The gap between the economic value of assets and the value reported in Brazilian income tax returns is a recurring reality. Real estate acquired many years ago, vehicles held for long periods, and assets incorporated into personal or corporate wealth over time often remain recorded at historical cost, even after significant appreciation.
Although permitted under the traditional tax framework, this situation generates relevant long-term effects: patrimonial distortions, increased tax costs in future disposal events, difficulties in corporate reorganizations, and additional risks in succession planning.
It was within this context that Law No. 15,265/2025 introduced the REARP — Special Regime for Asset Value Update and Regularization.
The logic behind REARP
REARP establishes a specific legal window allowing individuals and legal entities to update the value of certain assets to their market value, subject to the payment of tax at reduced rates, calculated on the difference between the previously declared value and the updated value.
The applicable rates are:
– 4% for individuals
– 8% for legal entities
This is an exceptional regime, designed to enable transparent and legally compliant asset reorganization, reducing distortions accumulated over time.
Eligible assets and temporal limitation
The regime allows for the update of:
– Real estate
– Vehicles
– Assets declared at values below market value
– Assets not properly reported in prior tax years
However, there is an objective temporal limitation: only assets acquired up to December 31, 2024 may be included in REARP. This cutoff reinforces the exceptional and temporary nature of the measure.
Deadlines and relevant restrictions
Adherence to REARP must occur within a restricted 90-day period, requiring prior planning, proper documentation, and technical analysis.
In addition, the law imposes restrictions on the disposal of updated assets, directly affecting patrimonial and business strategies:
– Real estate: prohibition on sale for a period of 5 years
– Vehicles: prohibition on sale for a period of 2 years
These limitations are not merely formal. They affect liquidity decisions, corporate reorganizations, succession planning, and structured transactions.

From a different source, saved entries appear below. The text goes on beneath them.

(** * hito-ocpp-service: the session / transaction core, embedded in Rocq

    A shallow embedding of [src/services/OcppService.ts],
    [src/services/QueueService.ts], [src/services/QueueProcessor.ts],
    [src/controllers/OcppController.ts], [src/server.ts], the schemas of
    [src/validation.ts] and the tables of the initial Prisma migration,
    followed by the properties of the specification that can be settled
    on it and by further properties of the code.

    Conventions of the embedding:
    - JavaScript numbers are modelled by [Z]: identifiers, connector
      numbers, meter counters and epoch milliseconds are taken integral and
      within the range of the column they are stored in or compared with;
    - a [Date] is its epoch value in milliseconds;
    - an [async] method is a computation in the monad [M] below: it threads
      the world (database tables, queue, wall clock) and may throw; a throw
      keeps every write made before it, as nothing in the service opens a
      database transaction;
    - a method with two [await]s whose interleaving matters is given as
      its stages, composed by [bind];
    - the database answers every query: what can fail is a constraint of
      the schema or the absence of the row an [update] names;
    - the [additionalInfo] of a transaction is [null] or an object, which
      is all the service ever writes there; the columns [created_at] and
      [updated_at], which the service never reads, are left out;
    - rows of equal [startTimestamp] come out of [ORDER BY] in table
      order;
    - the tables and queues of heartbeats, authorizations, status
      notifications and meter values sit in [Backend], around the world,
      with the monad [MB] over it;
    - what depends on the zone of the server ([Date.prototype.setHours])
      or on how [Date] reads a string is a parameter of its section; the
      timestamps of the protocol are strings [Date] can read. *)

From Stdlib Require Import ZArith List String Ascii Bool Lia Permutation Sorted.
From Stdlib Require Import DecimalString.
Import ListNotations.

Local Open Scope string_scope.
Local Open Scope list_scope.
Local Open Scope Z_scope.

Set Warnings "-register-all".

(** String concatenation, JavaScript's [+] on strings. *)
Infix "+++" := String.append (at level 60, right associativity).

(* ================================================================== *)
(** ** JavaScript values *)

(** What [JSON.parse] produces and what a [JSONB] column stores. The
    members of an object are kept in insertion order, keys unique. *)
Inductive JSON : Type :=
| JNull
| JBool (b : bool)
| JNum (n : Z)
| JStr (s : string)
| JArr (items : list JSON)
| JObj (members : list (string * JSON)).

Definition JObject := list (string * JSON).

(** [String(n)] for an integral number. *)
Definition show_Z (n : Z) : string := NilZero.string_of_int (Z.to_int n).

(** [String(v)], as used by a template literal [`${v}`]. *)
Fixpoint js_String (v : JSON) : string :=
  match v with
  | JNull => "null"
  | JBool true => "true"
  | JBool false => "false"
  | JNum n => show_Z n
  | JStr s => s
  | JArr items =>
      (fix join (l : list JSON) : string :=
         match l with
         | [] => ""
         | x :: rest =>
             let s := match x with JNull => "" | _ => js_String x end in
             match rest with
             | [] => s
             | _ :: _ => s +++ "," +++ join rest
             end
         end) items
  | JObj _ => "[object Object]"
  end.

(** [Boolean(v)]. *)
Definition truthy (v : JSON) : bool :=
  match v with
  | JNull => false
  | JBool b => b
  | JNum n => negb (n =? 0)
  | JStr s => negb (s =? "")%string
  | JArr _ | JObj _ => true
  end.

(** [o[k]]; [None] is [undefined]. *)
Fixpoint obj_get (k : string) (o : JObject) : option JSON :=
  match o with
  | [] => None
  | (k', v) :: rest => if (k' =? k)%string then Some v else obj_get k rest
  end.

(** [{...o, k: v}]: an existing key keeps its place and takes the new
    value, a new key goes last. *)
Fixpoint obj_set (k : string) (v : JSON) (o : JObject) : JObject :=
  match o with
  | [] => [(k, v)]
  | (k', v') :: rest =>
      if (k' =? k)%string then (k, v) :: rest else (k', v') :: obj_set k v rest
  end.

(** [x || d], [x] possibly [undefined]. *)
Definition js_or (x : option JSON) (d : JSON) : JSON :=
  match x with
  | Some v => if truthy v then v else d
  | None => d
  end.

(** [v + 1]: numeric addition on numbers, booleans and [null], string
    concatenation on everything else. *)
Definition js_plus_1 (v : JSON) : JSON :=
  match v with
  | JNum n => JNum (n + 1)
  | JBool b => JNum ((if b then 1 else 0) + 1)
  | JNull => JNum 1
  | JStr _ | JArr _ | JObj _ => JStr (js_String v +++ "1")
  end.

(** A key is emitted only when its value is not [undefined]. *)
Definition field (k : string) (v : option JSON) : JObject :=
  match v with
  | Some j => [(k, j)]
  | None => []
  end.

(** [s.split('/')]. *)
Fixpoint split_slash_aux (s : string) (cur : string) : list string :=
  match s with
  | EmptyString => [cur]
  | String c rest =>
      if Ascii.eqb c "/"%char
      then cur :: split_slash_aux rest ""
      else split_slash_aux rest (cur +++ String c "")
  end.

Definition split_slash (s : string) : list string := split_slash_aux s "".

(** [truthy] on a string: [Boolean(s)]. *)
Definition nonempty (s : string) : bool := negb (s =? "")%string.

(* ================================================================== *)
(** ** Records of the data model ([src/types.ts] and the migration) *)

Record ChargePoint := {
  cp_cpId : string;
  cp_model : option string;
  cp_vendor : option string;
  cp_firmwareVersion : option string;
  cp_serialNumber : option string;
  cp_lastSeen : option Z;
  cp_status : option string;
  cp_additionalInfo : option JSON
}.

Record Transaction := {
  transactionId : Z;
  cpId : string;
  connectorId : Z;
  idTag : string;
  meterStart : option Z;
  startTimestamp : Z;
  meterStop : option Z;
  stopTimestamp : option Z;
  stopReason : option string;
  stopIdTag : option string;
  status : string;
  additionalInfo : option JObject
}.

(** [CreateTransactionData] of [src/types.ts]. *)
Record CreateTransactionData := {
  ct_cpId : string;
  ct_connectorId : Z;
  ct_idTag : string;
  ct_meterStart : option Z;
  ct_startTimestamp : Z
}.

(** The argument of [stopTransaction]; every optional member is an
    [option], [None] standing for [undefined]. *)
Record StopTransactionData := {
  st_transactionId : option Z;
  st_cpId : string;
  st_connectorId : option Z;
  st_idTag : option string;
  st_meterStop : option Z;
  st_stopReason : option string
}.

(** The argument of [registerChargePoint]. *)
Record RegisterData := {
  rg_cpId : string;
  rg_vendor : option string;
  rg_model : option string;
  rg_firmwareVersion : option string;
  rg_serialNumber : option string;
  rg_additionalInfo : option JSON
}.

(** MeterValues payload after [MeterValuesRequestSchema.parse]. *)
Record SampledValue := {
  sv_value : string;
  sv_measurand : option string;
  sv_phase : option string;
  sv_unit : option string
}.

Record MeterValue := {
  mv_timestamp : string;
  mv_sampledValue : list SampledValue
}.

Impacts on asset and succession planning
From an asset planning perspective, REARP may represent a relevant tool to:
– Reduce distortions between economic value and tax value
– Increase future tax predictability
– Facilitate succession processes
– Organize family and corporate asset structures
On the other hand, asset value updates alter future tax bases, influence strategies involving donations, inheritance, and corporate reorganizations, and may generate significant medium- and long-term effects.
For this reason, the analysis of REARP should not be limited to a comparison of tax rates, but should consider its integrated legal, tax, and patrimonial effects.
Companies, governance, and strategic perspective
In the corporate environment, adherence to REARP is closely linked to governance practices, tax compliance, and asset transparency. Companies with significant real estate holdings or complex corporate structures must evaluate, in a coordinated manner:
– Accounting impacts
– Effects on future transactions
– Compatibility with growth, reorganization, or succession strategies
– Alignment with internal governance policies
In this context, asset value updates are a structural decision, not merely a tax-driven one.
Final considerations
REARP, established by Law No. 15,265/2025, represents a relevant legal opportunity for asset reorganization and regularization. However, it is an exceptional regime, with deadlines, limitations, and effects that extend over time.
Updating assets is not simply a matter of adjusting reported values. It is a decision involving strategy, governance, and legal certainty.
Well-organized assets are assets prepared for the future.